TASK DESCRIPTION: Using "before" as the search string, find the matching lines below and copy them.

☆ ☆ ☆ ☆ ☆ ☆ ☆

(* ===== verification/Tablet.v ===== *)
(** * Tablets and the routing table (src/common/common.h, src/kv/raft_node.cpp)

    A tablet is a key range with the node that stores it; the routing table of
    the master is a vector of tablets sorted by start key.  The lookup is a
    binary search, written once for the master's table
    ([RaftNode::FindTabletIndex]) and for the client's copy of it
    ([LekvCli::FindRoute]), which have the same loop. *)

From S2P Require Import Prelude StringOrder.

Record Tablet := {
  tid : Z;           (* uint64_t id *)
  start_key : bytes;  (* inclusive *)
  end_key : bytes;    (* exclusive, empty for infinity *)
  node_id : Z;       (* uint32_t *)
  key_count : Z;     (* uint64_t *)
}.

#[export] Instance tablet_eq_dec : EqDecision Tablet.
Proof. solve_decision. Defined.

(** The loop of the binary search: [left] becomes the first position whose start
    is greater than [key].  [l[mid]] out of range is undefined; the fuel is at
    least [right - left] and never runs out ([search_loop_spec]). *)
Fixpoint search_loop {A} (start_of : A → bytes) (fuel : nat) (l : list A) (key : bytes)
    (left right : nat) : outcome nat :=
  if (left <? right)%nat then
    match fuel with
    | O => UB
    | S fuel =>
        let mid := (left + (right - left) / 2)%nat in
        match l !! mid with
        | None => UB
        | Some t =>
            if str_leb (start_of t) key
            then search_loop start_of fuel l key (mid + 1) right
            else search_loop start_of fuel l key left mid
        end
    end
  else Ret left.

Definition search {A} (start_of : A → bytes) (l : list A) (key : bytes) : outcome nat :=
  search_loop start_of (length l) l key 0 (length l).

(** [tablets_.size()] when no tablet starts at or below the key. *)
Definition FindTabletIndex (tablets_ : list Tablet) (key : bytes) : outcome nat :=
  left ← search start_key tablets_ key;
  Ret (if (left =? 0)%nat then length tablets_ else left - 1)%nat.

(** [Some t]: the result [true] with [out = t]. *)
Definition GetTabletRoute (tablets_ : list Tablet) (key : bytes) : outcome (option Tablet) :=
  if bool_decide (tablets_ = []) then Ret None else
  idx ← FindTabletIndex tablets_ key;
  if (length tablets_ <=? idx)%nat then Ret None else
  match tablets_ !! idx with
  | None => UB
  | Some t => if past_end (end_key t) key then Ret None else Ret (Some t)
  end.

(** ** The well-formed routing table: a partition of the key space *)

Definition covers (t : Tablet) (k : bytes) : Prop := in_range (start_key t) (end_key t) k.
#[export] Instance covers_dec t k : Decision (covers t k) := _.

(** The tablets cover [[lo, infinity)] contiguously, in order, without overlap. *)
Fixpoint chain (lo : bytes) (ts : list Tablet) : Prop :=
  match ts with
  | [] => False
  | t :: ts' =>
      start_key t = lo ∧
      (if decide (end_key t = []) then ts' = [] else slt lo (end_key t) ∧ chain (end_key t) ts')
  end.

Definition partition (ts : list Tablet) : Prop := chain [] ts.

#[export] Instance chain_dec lo ts : Decision (chain lo ts).
Proof.
  revert lo. induction ts as [|t ts IH]; intros lo; simpl; [apply _|].
  apply and_dec; [apply _|]. destruct (decide (end_key t = [])); [destruct ts; [by left|by right]|].
  apply and_dec; [apply _|apply IH].
Defined.
#[export] Instance partition_dec ts : Decision (partition ts) := chain_dec [] ts.

(** ** The search *)
Section search.
Context {A : Type} (start_of : A → bytes) (l : list A) (key : bytes).

(** The loop returns a boundary: the tablet before it starts at or below the key,
    the tablet at it starts above the key. No order of the table is needed. *)
Lemma search_loop_spec fuel left right :
  (left ≤ right ≤ length l)%nat → (right - left ≤ fuel)%nat →
  (∀ t, l !! (left - 1)%nat = Some t → left ≠ 0%nat → sle (start_of t) key) →
  (∀ t, l !! right = Some t → slt key (start_of t)) →
  ∃ n, search_loop start_of fuel l key left right = Ret n ∧ (left ≤ n ≤ right)%nat ∧
    (∀ t, l !! (n - 1)%nat = Some t → n ≠ 0%nat → sle (start_of t) key) ∧
    (∀ t, l !! n = Some t → slt key (start_of t)).
Proof.
  revert left right. induction fuel as [|fuel IH]; intros left right Hlr Hf Hl Hr; cbn [search_loop];
    destruct (Nat.ltb_spec left right).
  - lia.
  - exists left. replace right with left in * by lia. done.
  - set (mid := (left + (right - left) / 2)%nat).
    assert (Hmid : (left ≤ mid < right)%nat).
    { pose proof (Nat.div_lt (right - left) 2 ltac:(lia) ltac:(lia)). lia. }
    destruct (lookup_lt_is_Some_2 l mid) as [t Ht]; [lia|]. rewrite Ht.
    destruct (str_leb_spec (start_of t) key).
    + destruct (IH (mid + 1)%nat right) as (n & ? & ? & ? & ?); try lia; try done.
      { intros t' Ht' _. rewrite Nat.add_sub in Ht'. by rewrite Ht in Ht'; injection Ht' as <-. }
      exists n. split_and!; done || lia.
    + destruct (IH left mid) as (n & ? & ? & ? & ?); try lia; try done.
      { intros t' Ht'. by rewrite Ht in Ht'; injection Ht' as <-. }
      exists n. split_and!; done || lia.
  - exists left. replace right with left in * by lia. done.
Qed.

Lemma search_spec :
  ∃ n, search start_of l key = Ret n ∧ (n ≤ length l)%nat ∧
    (∀ t, l !! (n - 1)%nat = Some t → n ≠ 0%nat → sle (start_of t) key) ∧
    (∀ t, l !! n = Some t → slt key (start_of t)).
Proof.
  destruct (search_loop_spec (length l) 0 (length l)) as (n & ? & ? & ? & ?); try lia.
  { intros t Ht. apply lookup_lt_Some in Ht. lia. }
  exists n. split_and!; done || lia.
Qed.
End search.

(** ** Consequences of the partition *)

Lemma chain_cons lo t ts :
  chain lo (t :: ts) ↔ start_key t = lo ∧
    ((end_key t = [] ∧ ts = []) ∨ (slt lo (end_key t) ∧ chain (end_key t) ts)).
Proof.
  simpl. split; intros [? H]; split; try done; case_decide as E; try tauto.
  - destruct H as [[_ ?]|[Hlt _]]; [done|]. rewrite E in Hlt. by apply slt_nil in Hlt.
Qed.

(** Every later tablet starts at or above the end of the first. *)
Lemma chain_starts lo ts i t : chain lo ts → ts !! i = Some t → sle lo (start_key t).
Proof.
  revert lo i. induction ts as [|u ts IH]; intros lo i Hc Hi; [done|].
  apply chain_cons in Hc as [Hs Hc]. destruct i as [|i]; simpl in Hi.
  - injection Hi as <-. rewrite Hs. apply sle_refl.
  - destruct Hc as [[_ ->]|[Hlt Hc]]; [done|]. specialize (IH _ _ Hc Hi). str_order.
Qed.

Lemma chain_lookup lo ts i t :
  chain lo ts → ts !! i = Some t →
  (end_key t = [] ∧ length ts = S i) ∨
  (slt (start_key t) (end_key t) ∧ chain (end_key t) (drop (S i) ts)).
Proof.
  revert lo i. induction ts as [|u ts IH]; intros lo i Hc Hi; [done|].
  apply chain_cons in Hc as [Hs Hc]. destruct i as [|i]; simpl in Hi.
  - injection Hi as <-. rewrite Hs. destruct Hc as [[? ->]|[? ?]]; [left; done|right; split; assumption].
  - destruct Hc as [[_ ->]|[_ Hc]]; [done|]. destruct (IH _ _ Hc Hi) as [[? ?]|?]; [left|right; done].
    simpl. auto.
Qed.

(** Two tablets of a partition that cover the same key are at the same place. *)
Lemma chain_disjoint lo ts i j t u k :
  chain lo ts → ts !! i = Some t → ts !! j = Some u → covers t k → covers u k → i = j.
Proof.
  intros Hc. assert (Hlt : ∀ i j t u, (i < j)%nat → ts !! i = Some t → ts !! j = Some u →
    covers t k → covers u k → False).
  { clear i j t u. intros i j t u Hij Hi Hj [_ Ht] [Hu _].
    destruct (chain_lookup _ _ _ _ Hc Hi) as [[_ Hlen]|[Hse Hd]].
    - apply lookup_lt_Some in Hj. lia.
    - assert (Hs : sle (end_key t) (start_key u)).
      { eapply (chain_starts _ _ (j - S i)); [exact Hd|]. rewrite lookup_drop.
        by replace (S i + (j - S i))%nat with j by lia. }
      destruct Ht as [Ht|Ht]; [rewrite Ht in Hse; by apply slt_nil in Hse|]. str_order. }
  intros Hi Hj Ht Hu. destruct (Nat.lt_trichotomy i j) as [|[|]]; [|done|]; exfalso; eauto.
Qed.

(** A key at or above [lo] below all later starts is covered where it falls. *)
Lemma chain_next lo ts i t u :
  chain lo ts → ts !! i = Some t → ts !! S i = Some u → end_key t = start_key u ∧ end_key t ≠ [].
Proof.
  intros Hc Hi Hj. destruct (chain_lookup _ _ _ _ Hc Hi) as [[_ Hlen]|[Hse Hd]].
  - apply lookup_lt_Some in Hj. lia.
  - assert (Hu : drop (S i) ts !! 0%nat = Some u) by (rewrite lookup_drop, Nat.add_0_r; done).
    split; [|by eapply slt_not_nil]. destruct (drop (S i) ts) as [|w ts']; [done|].
    injection Hu as ->. by destruct Hd as [-> _].
Qed.

Lemma chain_last lo ts i t : chain lo ts → ts !! i = Some t → ts !! S i = None → end_key t = [].
Proof.
  intros Hc Hi Hj. destruct (chain_lookup _ _ _ _ Hc Hi) as [[? _]|[_ Hd]]; [done|].
  apply lookup_ge_None in Hj. rewrite drop_ge in Hd by lia. done.
Qed.

(** The tablet before the boundary of the search covers the key. *)
Lemma partition_covers ts n t k :
  partition ts → ts !! n = Some t → sle (start_key t) k →
  (∀ u, ts !! S n = Some u → slt k (start_key u)) → covers t k.
Proof.
  intros Hc Ht Hs Hn. split; [done|]. destruct (ts !! S n) as [u|] eqn:E.
  - right. destruct (chain_next _ _ _ _ _ Hc Ht E) as [-> _]. by apply Hn.
  - left. by eapply chain_last.
Qed.

(** ** Updates that keep the partition *)

(** Only the ranges matter. *)
Definition same_range (t u : Tablet) : Prop := start_key t = start_key u ∧ end_key t = end_key u.

#[export] Instance same_range_equiv : Equivalence same_range.
Proof. split; [done|intros ?? []|intros ??? [] []]; split; congruence. Qed.

#[export] Instance chain_proper lo : Proper (Forall2 same_range ==> iff) (chain lo).
Proof.
  intros ts us Hf. revert lo. induction Hf as [|t u ts us [Hs He] Hf IH]; intros lo; [done|].
  rewrite !chain_cons, Hs, He, IH. destruct Hf; naive_solver.
Qed.

#[export] Instance partition_proper : Proper (Forall2 same_range ==> iff) partition := chain_proper [].

#[export] Instance covers_proper : Proper (same_range ==> (=) ==> iff) covers.
Proof. intros t u [Hs He] k ? <-. unfold covers. by rewrite Hs, He. Qed.

(** Replacing a tablet by one with the same range. *)
Lemma insert_same_range (ts : list Tablet) i t u :
  ts !! i = Some t → same_range t u → Forall2 same_range ts (<[i:=u]> ts).
Proof.
  intros Hi Hr. apply Forall2_same_length_lookup_2; [by rewrite length_insert|].
  intros j v w Hv Hw. destruct (decide (i = j)) as [->|Hne].
  - rewrite list_lookup_insert_eq in Hw by (by eapply lookup_lt_Some).
    rewrite Hi in Hv. by injection Hv as <-; injection Hw as <-.
  - rewrite list_lookup_insert_ne in Hw by done. rewrite Hv in Hw. by injection Hw as <-.
Qed.

Lemma partition_insert ts i t u :
  partition ts → ts !! i = Some t → same_range t u → partition (<[i:=u]> ts).
Proof. intros Hp Hi Hr. by rewrite <- (insert_same_range ts i t u). Qed.

(** Cutting a tablet in two at a key strictly inside its range. *)
Lemma chain_split lo l1 l2 t left right m :
  chain lo (l1 ++ t :: l2) → slt (start_key t) m → (end_key t = [] ∨ slt m (end_key t)) →
  start_key left = start_key t → end_key left = m → start_key right = m → end_key right = end_key t →
  chain lo (l1 ++ left :: right :: l2).
Proof.
  intros Hc Hm He Hls Hle Hrs Hre. revert lo Hc.
  induction l1 as [|u l1 IH]; intros lo Hc; cbn [app] in *.
  - apply chain_cons in Hc as [Hs Hc]. rewrite !chain_cons, Hls, Hle, Hrs, Hre.
    split; [done|]. right. split; [congruence|]. split; [done|].
    destruct Hc as [?|[? ?]]; [by left|right]. split; [|done].
    destruct He as [He|?]; [|done]. rewrite He in *. by apply slt_nil in H.
  - apply chain_cons in Hc as [Hs [[? Hn]|[? Hc]]]; [by destruct l1|].
    rewrite chain_cons. auto.
Qed.

(** On a partition the search finds the one tablet that covers the key. *)
Lemma route_exact (tablets_ : list Tablet) (key : bytes) (Hp : partition tablets_) :
  ∃ i t, FindTabletIndex tablets_ key = Ret i ∧ tablets_ !! i = Some t ∧
    GetTabletRoute tablets_ key = Ret (Some t) ∧ covers t key ∧
    ∀ j u, tablets_ !! j = Some u → covers u key → j = i.
Proof.
  destruct (search_spec start_key tablets_ key) as (n & Hn & Hle & Hbelow & Habove).
  destruct tablets_ as [|t0 ts] eqn:Ets; [done|]. rewrite <- Ets in *.
  assert (H0 : tablets_ !! 0%nat = Some t0) by (by rewrite Ets).
  destruct n as [|n].
  { exfalso. specialize (Habove _ H0). rewrite Ets in Hp. destruct Hp as [Hs _].
    rewrite Hs in Habove. by apply slt_nil in Habove. }
  destruct (lookup_lt_is_Some_2 tablets_ n) as [t Ht]; [lia|].
  assert (Hcov : covers t key).
  { eapply partition_covers; eauto. apply Hbelow; [|done]. by rewrite Nat.sub_1_r. }
  exists n, t. unfold GetTabletRoute, FindTabletIndex. rewrite Hn. cbn [mbind outcome_bind].
  change (S n =? 0)%nat with false. cbv iota. replace (S n - 1)%nat with n by lia.
  split; [done|]. split; [done|]. split.
  - rewrite bool_decide_eq_false_2 by (by rewrite Ets).
    destruct (Nat.leb_spec (length tablets_) n); [lia|]. rewrite Ht.
    destruct Hcov as [_ He]. destruct (past_end_spec (end_key t) key) as [[Hne Hge]|]; [|done].
    destruct He as [?|He]; [done|]. exfalso. by apply (sle_not_slt _ _) in Hge.
  - split; [done|]. intros j u Hj Hu. by eapply chain_disjoint.
Qed.

(** On any table a route is a tablet of the table that covers the key. *)
Lemma route_sound (tablets_ : list Tablet) (key : bytes) :
  ∃ r, GetTabletRoute tablets_ key = Ret r ∧
    ∀ t, r = Some t → t ∈ tablets_ ∧ covers t key.
Proof.
  unfold GetTabletRoute. case_bool_decide as He; [eexists; split; [done|]; done|].
  destruct (search_spec start_key tablets_ key) as (n & Hn & Hle & Hbelow & _).
  unfold FindTabletIndex. rewrite Hn. cbn [mbind outcome_bind].
  destruct (Nat.eqb_spec n 0) as [->|Hn0].
  { rewrite Nat.leb_refl. eexists; split; [done|]; done. }
  destruct (Nat.leb_spec (length tablets_) (n - 1)); [lia|].
  destruct (lookup_lt_is_Some_2 tablets_ (n - 1)) as [t Ht]; [lia|]. rewrite Ht.
  destruct (past_end_spec (end_key t) key); eexists; (split; [done|]); [done|].
  intros ? [= <-]. split; [by eapply list_elem_of_lookup_2|]. split; [|done]. by apply Hbelow.
Qed.

(** ** Properties *)

(** C11: routing is total, exact and unambiguous: when the table partitions the
    key space, the binary search terminates within its bounds for every key,
    [GetTabletRoute] finds a tablet, that tablet covers the key, and no other
    entry of the table does; and on any table at all, sorted or not, it terminates
    without reading outside the table, and a route is only answered with a tablet of
    the table that covers the key. *)
Theorem GetTabletRoute_exact (tablets_ : list Tablet) (key : bytes) :
  (partition tablets_ →
   ∃ i t, FindTabletIndex tablets_ key = Ret i ∧ tablets_ !! i = Some t ∧
     GetTabletRoute tablets_ key = Ret (Some t) ∧ covers t key ∧
     ∀ j u, tablets_ !! j = Some u → covers u key → j = i) ∧
  (∃ r, GetTabletRoute tablets_ key = Ret r ∧ ∀ t, r = Some t → t ∈ tablets_ ∧ covers t key).
Proof. split; [apply route_exact|apply route_sound]. Qed.

Definition demo_tablets : list Tablet :=
  [ {| tid := 1; start_key := []; end_key := str "g"; node_id := 2; key_count := 3 |};
    {| tid := 4; start_key := str "g"; end_key := str "m"; node_id := 3; key_count := 3 |};
    {| tid := 2; start_key := str "m"; end_key := []; node_id := 3; key_count := 5 |} ].

Lemma GetTabletRoute_exact_witness :
  partition demo_tablets ∧
  ∃ i t, FindTabletIndex demo_tablets (str "h") = Ret i ∧ demo_tablets !! i = Some t ∧
    GetTabletRoute demo_tablets (str "h") = Ret (Some t) ∧ covers t (str "h") ∧
    ∀ j u, demo_tablets !! j = Some u → covers u (str "h") → j = i.
Proof.
  assert (Hp : partition demo_tablets) by (apply (bool_decide_unpack _); vm_compute; exact I).
  split; [exact Hp|]. exact (proj1 (GetTabletRoute_exact demo_tablets (str "h")) Hp).
Defined.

☆ ☆ ☆ ☆ ☆ ☆ ☆

TASK RESULT:
(** The loop returns a boundary: the tablet before it starts at or below the key,
(** The tablet before the boundary of the search covers the key. *)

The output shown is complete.